2.     SMT. MALLAMMA
       W/O MADEGOWDA,
       MAJOR,
       R/O KABBLAGERE HUNDI,
       NANJANGUD TALUK,
       MYSORE DISTRICT-571325.

3.     SMT. KAMALAMMA
       W/O KALEGOWDA,
       MAJOR,
       R/O KEMPSIDDANAHUNDI VILLAGE,
       NANJANGUD TALUK,
       MYSORE DISTRICT-571325.

4.     BASAVEGOWDA
       DEAD BY LRS

4(A)   SAKAMMA
       W/O LATE BASAVEGOWDA,
       AGED ABOUT 63 YEARS,

4(B)   MALLARAJAMMA
       D/O LATE BASAVEGOWDA,
       AGED ABOUT 43 YEARS,

4(C)   MAHESHA
       S/O LATE BASAVEGOWDA,
       AGED ABOUT 39 YEARS,

4(D)   PRAKASHA
       S/O LATE BASAVEGOWDA,
       AGED ABOUT 37 YEARS,

       ALL ARE R/O HALLIDIDDI VILLAGE,
       CHIKKAIAHNA CHATRA HOBLI,
       NANJANGUD TALUK,
       MYSORE DISTRICT-571325.

5.     PUTTEGOWDA
       S/O LATE MALEGOWDA,
       AGED ABOUT 56 YEARS,

6.     MADAPPA
       S/O LATE MALEGOWDA,
       AGED ABOUT 52 YEARS,
                               5


7.   SMT. MADAMMA
     W/O LATE MALEGOWDA,
     AGED ABOUT 77 YEARS,

     RESPONDENTS NO.4 TO 7 ARE
     R/O HALLIDIDDI VILLAGE,
     CHIKKAIAHNA CHATRA HOBLI,
     NANJANGUD TALUK,
     MYSORE DISTRICT-571325.               ... RESPONDENTS

(BY SRI MANJUNATHA.N.D., ADV. FOR R1 TO R3;
    SRI MAHESHA, ADV. FOR R4 (A-D) AND R5 TO R7)

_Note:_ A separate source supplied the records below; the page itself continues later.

(* ===== verification/ProllyMerge.v ===== *)
(** * core/prolly: merging edits and drawing nodes

    The reference merge of edits into a sorted list ([mergeE]) and the keys it
    changes; [replace] as its inverse one level up; and what [merge] and the
    chunker do on a store: they draw the nodes of [ProllyDraw] from the merged
    entries and store each one. *)

From S2P Require Import Prelude Wire Hash ChunkStore Prog ProllyNode Prolly ProllyDiff ProllyDraw ProllyFlush.
From S2P Require Boundary Stream StreamWrite.

(** ** The reference: edits merged into a sorted list *)

Definition putOf (u : edit) : list entry := if edel u then [] else [ee u].

Fixpoint mergeE (old : list entry) : list edit -> list entry :=
  fix go (us : list edit) : list entry :=
    match old, us with
    | _, [] => old
    | [], u :: us => putOf u ++ go us
    | o :: os, u :: us' =>
        match bcompare (ekey u) (key o) with
        | Lt => putOf u ++ go us'
        | Eq => putOf u ++ mergeE os us'
        | Gt => o :: mergeE os us
        end
    end.

(** The keys the merge logs as changed. *)
Definition newKey (u : edit) : list bytes := if edel u then [] else [ekey u].

Fixpoint logE (old : list entry) : list edit -> list bytes :=
  fix go (us : list edit) : list bytes :=
    match old, us with
    | _, [] => []
    | [], u :: us => newKey u ++ go us
    | o :: os, u :: us' =>
        match bcompare (ekey u) (key o) with
        | Lt => newKey u ++ go us'
        | Eq => (if edel u || negb (value_equal (val (ee u)) (val o)) then [ekey u] else []) ++ logE os us'
        | Gt => logE os us
        end
    end.

(** A put carries its key. *)
Definition edit_ok (u : edit) : Prop := edel u = false -> key (ee u) = ekey u.

Lemma mergeE_nil_r old : mergeE old [] = old.
Proof. by destruct old. Qed.
Lemma mergeE_nil_l u us : mergeE [] (u :: us) = putOf u ++ mergeE [] us.
Proof. done. Qed.
Lemma mergeE_cons o os u us : mergeE (o :: os) (u :: us) =
  match bcompare (ekey u) (key o) with
  | Lt => putOf u ++ mergeE (o :: os) us
  | Eq => putOf u ++ mergeE os us
  | Gt => o :: mergeE os (u :: us)
  end.
Proof. done. Qed.

Lemma logE_nil_r old : logE old [] = [].
Proof. by destruct old. Qed.
Lemma logE_nil_l u us : logE [] (u :: us) = newKey u ++ logE [] us.
Proof. done. Qed.
Lemma logE_cons o os u us : logE (o :: os) (u :: us) =
  match bcompare (ekey u) (key o) with
  | Lt => newKey u ++ logE (o :: os) us
  | Eq => (if edel u || negb (value_equal (val (ee u)) (val o)) then [ekey u] else []) ++ logE os us
  | Gt => logE os (u :: us)
  end.
Proof. done. Qed.

(** Induction over a merge. *)
Lemma merge_ind (P : list entry -> list edit -> Prop) :
  (forall old, P old []) ->
  (forall u us, P [] us -> P [] (u :: us)) ->
  (forall o os u us, ekey u <b key o -> P (o :: os) us -> P (o :: os) (u :: us)) ->
  (forall o os u us, ekey u = key o -> P os us -> P (o :: os) (u :: us)) ->
  (forall o os u us, key o <b ekey u -> P os (u :: us) -> P (o :: os) (u :: us)) ->
  forall old us, P old us.
Proof.
  intros H1 H2 H3 H4 H5. induction old as [|o os IHo]; intros us.
  - induction us; auto.
  - induction us as [|u us IHu]; [auto|]. destruct (bcompare_spec (ekey u) (key o)); auto.
Qed.

Ltac merge_cases :=
  match goal with
  | H : ekey ?u <b key ?o |- context [bcompare (ekey ?u) (key ?o)] =>
      rewrite (H : bcompare (ekey u) (key o) = Lt)
  | H : ekey ?u = key ?o |- context [bcompare (ekey ?u) (key ?o)] => rewrite H, bcompare_refl
  | H : key ?o <b ekey ?u |- context [bcompare (ekey ?u) (key ?o)] => rewrite (proj2 (bcompare_gt (ekey u) (key o)) H)
  end.

(** A merge splits where both lists do. *)
Lemma mergeE_app A U : forall B V,
  (forall a v, a ∈ A -> v ∈ V -> key a <b ekey v) -> (forall u b, u ∈ U -> b ∈ B -> ekey u <b key b) ->
  mergeE (A ++ B) (U ++ V) = mergeE A U ++ mergeE B V /\ logE (A ++ B) (U ++ V) = logE A U ++ logE B V.
Proof.
  revert A U. apply (merge_ind (fun A U => forall B V, _ -> _ -> mergeE (A ++ B) (U ++ V) = _ /\ logE (A ++ B) (U ++ V) = _)).
  - intros A B V HA _. rewrite mergeE_nil_r, logE_nil_r. simpl. induction A as [|a A IH]; [done|].
    destruct V as [|v V]; [by rewrite !mergeE_nil_r, !logE_nil_r|]. simpl app. rewrite mergeE_cons, logE_cons.
    assert (key a <b ekey v) by (apply HA; left). merge_cases. destruct IH as [-> ->]; [|done].
    intros a' v' Ha Hv. apply HA; [by right|done].
  - intros u us IH B V _ HU. rewrite mergeE_nil_l, logE_nil_l. destruct (IH B V) as [IH1 IH2]; [set_solver|set_solver|].
    simpl in *. destruct B as [|b B]; [by rewrite mergeE_nil_l, logE_nil_l, IH1, IH2, !app_assoc|].
    rewrite mergeE_cons, logE_cons. assert (ekey u <b key b) by (apply HU; left). merge_cases. by rewrite IH1, IH2, !app_assoc.
  - intros o os u us Hlt IH B V HA HU. destruct (IH B V) as [IH1 IH2]; [set_solver|set_solver|].
    simpl app in *. rewrite !mergeE_cons, !logE_cons. merge_cases. by rewrite IH1, IH2, !app_assoc.
  - intros o os u us He IH B V HA HU. destruct (IH B V) as [IH1 IH2]; [set_solver|set_solver|].
    simpl app in *. rewrite !mergeE_cons, !logE_cons. merge_cases. by rewrite IH1, IH2, !app_assoc.
  - intros o os u us Hgt IH B V HA HU. destruct (IH B V) as [IH1 IH2]; [set_solver|set_solver|].
    simpl app in *. rewrite !mergeE_cons, !logE_cons. merge_cases. by rewrite IH1, IH2.
Qed.

Lemma mergeE_elem old us x : x ∈ mergeE old us -> x ∈ old \/ exists u, u ∈ us /\ edel u = false /\ x = ee u.
Proof.
  revert old us. apply (merge_ind (fun old us => x ∈ mergeE old us -> _)).
  - intros old. rewrite mergeE_nil_r. by left.
  - intros u us IH. rewrite mergeE_nil_l, elem_of_app. intros [Hx|Hx].
    + unfold putOf in Hx. destruct (edel u) eqn:E; [by apply elem_of_nil in Hx|]. apply list_elem_of_singleton in Hx as ->.
      right. exists u. split; [left|done].
    + destruct (IH Hx) as [?|(w & ? & ?)]; [by left|right; exists w; split; [by right|done]].
  - intros o os u us Hlt IH. rewrite mergeE_cons. merge_cases. rewrite elem_of_app. intros [Hx|Hx].
    + unfold putOf in Hx. destruct (edel u) eqn:E; [by apply elem_of_nil in Hx|]. apply list_elem_of_singleton in Hx as ->.
      right. exists u. split; [left|done].
    + destruct (IH Hx) as [?|(w & ? & ?)]; [by left|right; exists w; split; [by right|done]].
  - intros o os u us He IH. rewrite mergeE_cons. merge_cases. rewrite elem_of_app. intros [Hx|Hx].
    + unfold putOf in Hx. destruct (edel u) eqn:E; [by apply elem_of_nil in Hx|]. apply list_elem_of_singleton in Hx as ->.
      right. exists u. split; [left|done].
    + destruct (IH Hx) as [?|(w & ? & ?)]; [left; by right|right; exists w; split; [by right|done]].
  - intros o os u us Hgt IH. rewrite mergeE_cons. merge_cases. rewrite elem_of_cons. intros [->|Hx]; [left; left|].
    destruct (IH Hx) as [?|(w & ? & ?)]; [left; by right|right; exists w; done].
Qed.

Definition bounded (lo : bytes) (old : list entry) (us : list edit) : Prop :=
  Forall (fun x => lo <b key x) old /\ Forall (fun u => lo <b ekey u) us.

Lemma mergeE_above lo old us : Forall edit_ok us -> bounded lo old us -> Forall (fun x => lo <b key x) (mergeE old us).
Proof.
  intros Hok [H1 H2]. rewrite Forall_forall in Hok. rewrite Forall_forall in H1. rewrite Forall_forall in H2. apply Forall_forall. intros x Hx.
  destruct (mergeE_elem _ _ _ Hx) as [?|(u & Hu & Hd & ->)]; [by apply H1|]. rewrite (Hok u Hu Hd). by apply H2.
Qed.

(** What a merge holds, key by key: the edit's entry, or what was there. *)
Lemma mergeE_sorted old us : ksorted key old -> ksorted ekey us -> Forall edit_ok us -> ksorted key (mergeE old us).
Proof.
  revert old us. apply (merge_ind (fun old us => ksorted key old -> ksorted ekey us -> Forall edit_ok us -> ksorted key (mergeE old us))).
  - intros old. by rewrite mergeE_nil_r.
  - intros u us IH Ho [Hu Hus]%ksorted_cons [Hok Hoks]%Forall_cons. rewrite mergeE_nil_l. unfold putOf. unfold edit_ok in Hok.
    destruct (edel u); [by apply IH|]. cbn [app]. apply ksorted_cons. rewrite Hok by done.
    split; [apply mergeE_above; [done|]; by split|by apply IH].
  - intros o os u us Hlt IH Ho [Hu Hus]%ksorted_cons [Hok Hoks]%Forall_cons. rewrite mergeE_cons. merge_cases.
    unfold putOf. unfold edit_ok in Hok. destruct (edel u); [by apply IH|]. cbn [app]. apply ksorted_cons. rewrite Hok by done.
    split; [apply mergeE_above; [done|]; split; [by apply ksorted_above with (e := mkEntry (ekey u) (VInline []) zero_hash 0)|done]|by apply IH].
  - intros o os u us He IH [Ho Hos]%ksorted_cons [Hu Hus]%ksorted_cons [Hok Hoks]%Forall_cons. rewrite mergeE_cons. merge_cases.
    unfold putOf. unfold edit_ok in Hok. destruct (edel u); [by apply IH|]. cbn [app]. apply ksorted_cons. rewrite Hok by done.
    split; [apply mergeE_above; [done|]; split; [by rewrite He|done]|by apply IH].
  - intros o os u us Hgt IH [Ho Hos]%ksorted_cons Hus Hok. rewrite mergeE_cons. merge_cases. apply ksorted_cons.
    split; [|by apply IH]. apply mergeE_above; [done|]. split; [done|]. apply ksorted_cons in Hus as [Hu Hus].
    constructor; [done|]. eapply Forall_impl; [exact Hu|]. simpl. intros w Hw. border.
Qed.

      Regular Second Appeal No.2781/2007 is filed under
section 100 of CPC., against the judgment and decree dated
01.08.2007 passed in RA.No.18/2001 on the file of the Civil
Judge (Sr.Dn.) and JMFC., Nanjangud, dismissing the appeal
and confirming the judgment and decree dated 02.01.2001
passed in OS.No.72/1994 on the file of the Addl. Civil Judge
(Jr.Dn.) and JMFC., Nanjangud.

      Regular Second Appeal Crob. No.9/2014 is filed under
Order 41 Rule 22 of CPC., against the judgment and decree
dated 01.08.2007 passed in RA.No.27/2001 on the file of the
Civil Judge (Sr.Dn.) and JMFC at Nanjangud, dismissing the
appeal and confirming the judgment and decree dated
02.01.2001 passed in os.no.72/1994 on the file of the Addl. CJ
(Jr.Dn.) and JMFC., Nanjangud.

      This Regular Second Appeal and Cross-Objection
having been heard and reserved for judgment on 06.12.2021
and coming on for 'Pronouncement of Judgment' this day,
the court delivered the following:

                        JUDGMENT

1. This regular second appeal is preferred by

defendants 2 to 5 challenging the judgment and decree

dated 02.01.2001 passed by the Addl. Civil Judge (Jr.Dn.)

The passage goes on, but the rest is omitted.